Pacific

Papua's Karma raises questions after release

18:25 pm on 1 December 2015

The West Papuan independence campaigner Filep Karma has questioned the veracity of the process around his early release from prison last month.

West Papuan independence campaigner Filep Karma. Photo: RNZI / Koroi Hawkins

The West Papuan independence campaigner Filep Karma has questioned the veracity of the process around his early release from prison last month.

Mr Karma, who was released after spending eleven years in prison for raising the banned Papuan Morning Star Flag, has promised to continue his peaceful campaign for West Papua independence.

However he said after being forced to go to jail under an unclear degree, charged with treason, he had now been forced to leave prison with similar "dubious" treatment.
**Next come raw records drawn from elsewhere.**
(** * Sound Therapy: the audio lifecycle of the player and of the mixer

    A shallow embedding of the two React components that own audio
    resources: [SoundPlayer] (one channel with a timer) and [SoundBoard]
    (four mixer slots).  Event handlers become computations in a small
    state-and-exception monad over the component state; every call into
    Tone.js or the browser is appended to a log, so that the order of
    [stop], [dispose] and [start] calls can be stated and proved.

    Conventions of the embedding:
    - a state update [setX(v)] or [setSlots(prev => ...)] is applied at
      the point where the handler issues it, except where a handler reads
      a value captured by its closure (those reads use the state the
      handler started with);
    - a handler runs to completion except at [await audioPlayer.load],
      where [SoundBoard.loadSound] is cut in two so that other handlers
      can run in between;
    - console logging, the wake lock, the loading progress bar and
      [onFrequencyChange] have no influence on audio state and are left
      out, except for the console warning that reports a failed load. *)

From Stdlib Require Import QArith Qminmax Lqa DecimalString DecimalZ.
From stdpp Require Import base list strings.
From Equations Require Import Equations.
(** ** The invariant in the other steps *)

Lemma Inv_ext (s s' : State) : accounts s' = accounts s -> Inv s -> Inv s'.
Proof.
  unfold accounts. intros [= Cp Cr Cf Cs Cw Cq A TR TB CP M R] I.
  assert (forall c j, queue_at s' c j = queue_at s c j) as Hq
    by (intros; unfold queue_at; now rewrite M).
  destruct I as [W Ip Ir If Ib Il Irun Ind Io Iq Ipd].
  split.
  - destruct W as [W1 W2 W3 W4 W5 W6 W7 W8].
    split; rewrite ?A, ?TR, ?TB, ?CP, ?M, ?Cq; try assumption.
    intros c j p. rewrite Hq, R. apply W8.
  - now rewrite Cp.
  - now rewrite Cr.
  - now rewrite Cp, Cr, Cf.
  - intros i. rewrite (bucket_ext s s' A). apply Ib.
  - now rewrite Cq.
  - now rewrite Cs, Cw.
  - intros c j. rewrite Hq. apply Ind.
  - intros c j c' j' p. rewrite !Hq. apply Io.
  - intros c j p. rewrite Hq, (demand_of_ext s s' R). apply Iq.
  - intros p r. rewrite R. intros Hr.
    destruct (Ipd p r Hr) as [? Hin]. split; [assumption|].
    intros Hpos. destruct (Hin Hpos) as (c & j & ?).
    exists c, j. now rewrite Hq.
Qed.

Lemma Request_duty_Inv (now_mono now_clock : Z) (client_order : list Z)
    (s : State) (d : Duty) (s' : State) :
  Inv s -> Permutation client_order clients_upward ->
  Request_duty now_mono now_clock client_order s = Ok (d, s') -> Inv s'.
Proof.
  intros I P. unfold Request_duty. cbv zeta.
  destruct (0 <? Int64.sub (next_refill_us_ s) now_mono).
  - destruct (wait_until_refill_pending_ s); intros [= <- <-].
    + exact I.
    + eapply Inv_ext; [|exact I]. reflexivity.
  - destruct (RefillBytesAndGrantRequestsLocked_Inv now_mono client_order s I P)
      as (s1 & E & I1 & _).
    rewrite E. cbn [mbind Res_bind]. now intros [= <- <-].
Qed.

Lemma Request_iteration_end_Inv (req : nat) (s : State) (again : bool)
    (s' : State) :
  Inv s -> Request_iteration_end req s = Ok (again, s') -> Inv s'.
Proof.
  intros I. unfold Request_iteration_end.
  destruct (req_get s req) as [r|]; [|discriminate]. cbn [mbind Res_bind].
  destruct (request_bytes r =? 0).
  - rewrite (signal_front_requests_fronts s (inv_wf s I)).
    cbn [mbind Res_bind].
    destruct (req_get _ req); [|discriminate]. cbn [mbind Res_bind].
    intros [= _ <-]. eapply Inv_ext; [|exact I]. reflexivity.
  - cbn [mbind Res_bind].
    destruct (req_get s req); [|discriminate]. cbn [mbind Res_bind].
    now intros [= _ <-].
Qed.

Lemma Request_leave_Inv (req : nat) (r : Req) (s : State) :
  Inv s -> reqs s !! req = Some r -> request_bytes r = 0 ->
  Inv (Request_leave req s).
Proof.
  intros I Hr H0. unfold Request_leave.
  destruct (inv_running s I) as [Hstop _]. rewrite Hstop.
  assert (forall c j p, p ∈ queue_at s c j -> p <> req) as Hq.
  { intros c j p Hin ->. pose proof (inv_queued s I c j req Hin) as Hpos.
    unfold demand_of in Hpos. rewrite Hr in Hpos. lia. }
  destruct I as [W Ip Ir If Ib Il Irun Ind Io Iq Ipd].
  split; try assumption.
  - destruct W as [W1 W2 W3 W4 W5 W6 W7 W8].
    split; try assumption.
    intros c j p Hin. change (is_Some (delete req (reqs s) !! p)).
    rewrite lookup_delete_ne by (intros ->; eapply Hq; eauto).
    eapply W8; eauto.
  - intros c j p Hin. unfold demand_of. st.
    rewrite lookup_delete_ne by (intros ->; eapply Hq; eauto).
    eapply Iq; eauto.
  - intros p r'. st. intros Hr'.
    destruct (decide (p = req)) as [->|Hne].
    + rewrite lookup_delete_eq in Hr'. discriminate.
    + rewrite lookup_delete_ne in Hr' by congruence. now apply Ipd.
Qed.

Lemma SetBytesPerSecond_Inv (n : Z) (s s' : State) :
  Inv s -> 0 < n <= Int64.max -> SetBytesPerSecond n s = Ok s' -> Inv s'.
Proof.
  intros I Hn. unfold SetBytesPerSecond.
  destruct (CalculateRefillBytesPerPeriodLocked (refill_period_us_ s) n)
    as [refill|] eqn:E; [|discriminate].
  cbn [mbind Res_bind]. intros [= <-].
  destruct I as [W Ip Ir If Ib Il Irun Ind Io Iq Ipd].
  split; try assumption.
  destruct W. split; assumption.
Qed.

Lemma SetSingleBurstBytes_Inv (n : Z) (s : State) :
  Inv s -> Inv (snd (SetSingleBurstBytes n s)).
Proof.
  intros I. unfold SetSingleBurstBytes.
  destruct (n <? 0); [exact I|].
  eapply Inv_ext; [|exact I]. reflexivity.
Qed.

(** ** A new limiter *)

Lemma queue_in_replicate_empty (c j : Z) :
  queue_in (replicate 5 (replicate 4 [])) c j = [].
Proof.
  unfold queue_in.
  destruct (arr_get _ c) as [row|] eqn:E; cbn [mbind Res_bind];
    [|reflexivity].
  apply arr_get_Ok in E as [_ E]. apply lookup_replicate in E as [-> _].
  destruct (arr_get _ j) as [q|] eqn:E'; [|reflexivity].
  apply arr_get_Ok in E' as [_ E'].
  now apply lookup_replicate in E' as [-> _].
Qed.

Lemma half_rate (rate : Z) :
  0 < rate <= Int64.max -> Int64.div rate 2 = Ok (rate / 2).
Proof.
  intros Hr. unfold Int64.div. change (2 =? 0) with false. cbv iota.
  rewrite Z.quot_div_nonneg by lia.
  assert (0 <= rate / 2 <= Int64.max) as Hq.
  { split; [apply Z.div_pos; lia|]. apply Z.div_le_upper_bound; lia. }
  unfold Int64.fits.
  replace (Int64.min <=? rate / 2) with true
    by (symmetry; apply Z.leb_le; unfold Int64.min; lia).
  replace (rate / 2 <=? Int64.max) with true
    by (symmetry; apply Z.leb_le; lia).
  reflexivity.
Qed.

Lemma CalculateRefill_zero_rate (period : Z) :
  CalculateRefillBytesPerPeriodLocked period 0 = Undefined.
Proof. reflexivity. Qed.

(** The rate a new limiter starts with. *)
Lemma new_limiter (rate period : Z) (auto_tuned : bool) (burst now : Z)
    (s : State) :
  0 < rate <= Int64.max -> 0 < period <= Int64.max ->
  MultiTenantRateLimiter_new rate period auto_tuned burst now = Ok s ->
  let rate' := if auto_tuned then rate / 2 else rate in
  0 < rate' <= Int64.max
  /\ CalculateRefillBytesPerPeriodLocked period rate'
     = Ok (refill_bytes_per_period_ s)
  /\ s = mkState period rate' (refill_bytes_per_period_ s) burst false 0 now
           false (replicate 5 0) (replicate 4 0) (replicate 4 0)
           (replicate 5 0) 0 (replicate 4 [])
           (replicate 5 (replicate 4 [])) ∅ [].
Proof.
  intros Hr Hp. cbv zeta. unfold MultiTenantRateLimiter_new.
  assert ((if auto_tuned then Int64.div rate 2 else Ok rate)
          = Ok (if auto_tuned then rate / 2 else rate)) as ->
    by (destruct auto_tuned; [now apply half_rate|reflexivity]).
  cbn [mbind Res_bind].
  set (rate' := if auto_tuned then rate / 2 else rate).
  assert (0 <= rate' <= Int64.max) as Hr'.
  { subst rate'. destruct auto_tuned; [|lia].
    split; [apply Z.div_pos; lia|]. apply Z.div_le_upper_bound; lia. }
  destruct (Z.eq_dec rate' 0) as [->|Hne].
  { rewrite CalculateRefill_zero_rate. discriminate. }
  destruct (CalculateRefillBytesPerPeriodLocked period rate') as [refill|]
    eqn:E; [|discriminate].
  cbn [mbind Res_bind]. intros [= <-]. st.
  split; [lia|]. split; reflexivity.
Qed.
Filep Karma previously refused government offers of an early release from his fifteen year jail term because he did not want to admit guilt for a crime he didn't commit.

In the end, Indonesian officials forced West Papua's leading political prisoner to leave Abepura Prison under a remission directive.

In a statement, Mr Karma claimed he was given just an hour to leave prison, but accorded no opportunity to see the official government letter ordering his release, or the conditions around it.

Captivity

The statement is timely as it comes as West Papuans today mark Flag Day, the 54th anniversary of when Morning Star flag was first raised in a Papuan proclamation of independence.

The flag was later banned by Jakarta after it assumed control of the former Dutch territory, and Indonesian authorities take a dim view of Papuans who raise the Morning Star Flag or voice any separatist sentiment.

Filep Karma is not the only Papuan who has been jailed for raising the flag, but his 15-year jail term is the harshest sentence to date.

In 2011, the United Nations Working Group on Arbitrary Detention said that Filep Karma's detention was arbitrary because he was imprisoned for the exercise of his rights to freedom of expression and peaceful assembly.

Indonesia's Political, Law and Security Minister, Luhut Binsar Pandjaitan, recently said Filep Karma was wrongly convicted of treason, or makar, which implies inciting armed revolt.

Filep Karma expected it would take time to adapt to being out of prison again after such a long time.

"The process of my exemption was very brutal," he said. "Even animals that are in captivity may need some time to adapt before being released into the wild. I had been imprisoned for eleven years, but I have not been given the time to adapt. Am I, a Papuan, was nothing more valuable than an animal?"

Since it came to power a year ago, Indonesia's government of President Joko Widodo has been making clear efforts to foster economic development in Papua.

But long-running injustices related to the conduct of security forces in the region, as well as the state programme of transmigration continue to marginalise Papuans in their homeland.

Ideology to "never die"

The independence leader accused the Indonesian government of seeking to destroy his credibility for the sake of Jakarta's image and authority.

"My current status, released from prison, wasn't the result of a good will or good policy of the Racist Colonial Government of Indonesia as stated by Paulus Waterpauw, Papua Police Chief whom I consider as an invader's servant in the Land of Papua."

Mr Karma suggested that Mr Waterpauw would better serve his responsibility as head policeman in Papua by seeking arrests of unidentified people and military personnel "who continuously kill Papuans rather than dealing with what I believe about the Papua liberation ideology".

He said that this ideology would never die.

The former Indonesian civil servant said that his freedom from prison had materialised because of growing international pressures against the government of Indonesia which he says "continues to commit crimes against humanity and human rights violations against it colony's people and against its own people".

RNZ International recently visited Filep Karma in Abepura prison, where he indicated he would continue to endorse independence for West Papuans.

According to the online political prisoner database Papuans Behind Bars, 47 political prisoners are currently detained in West Papua.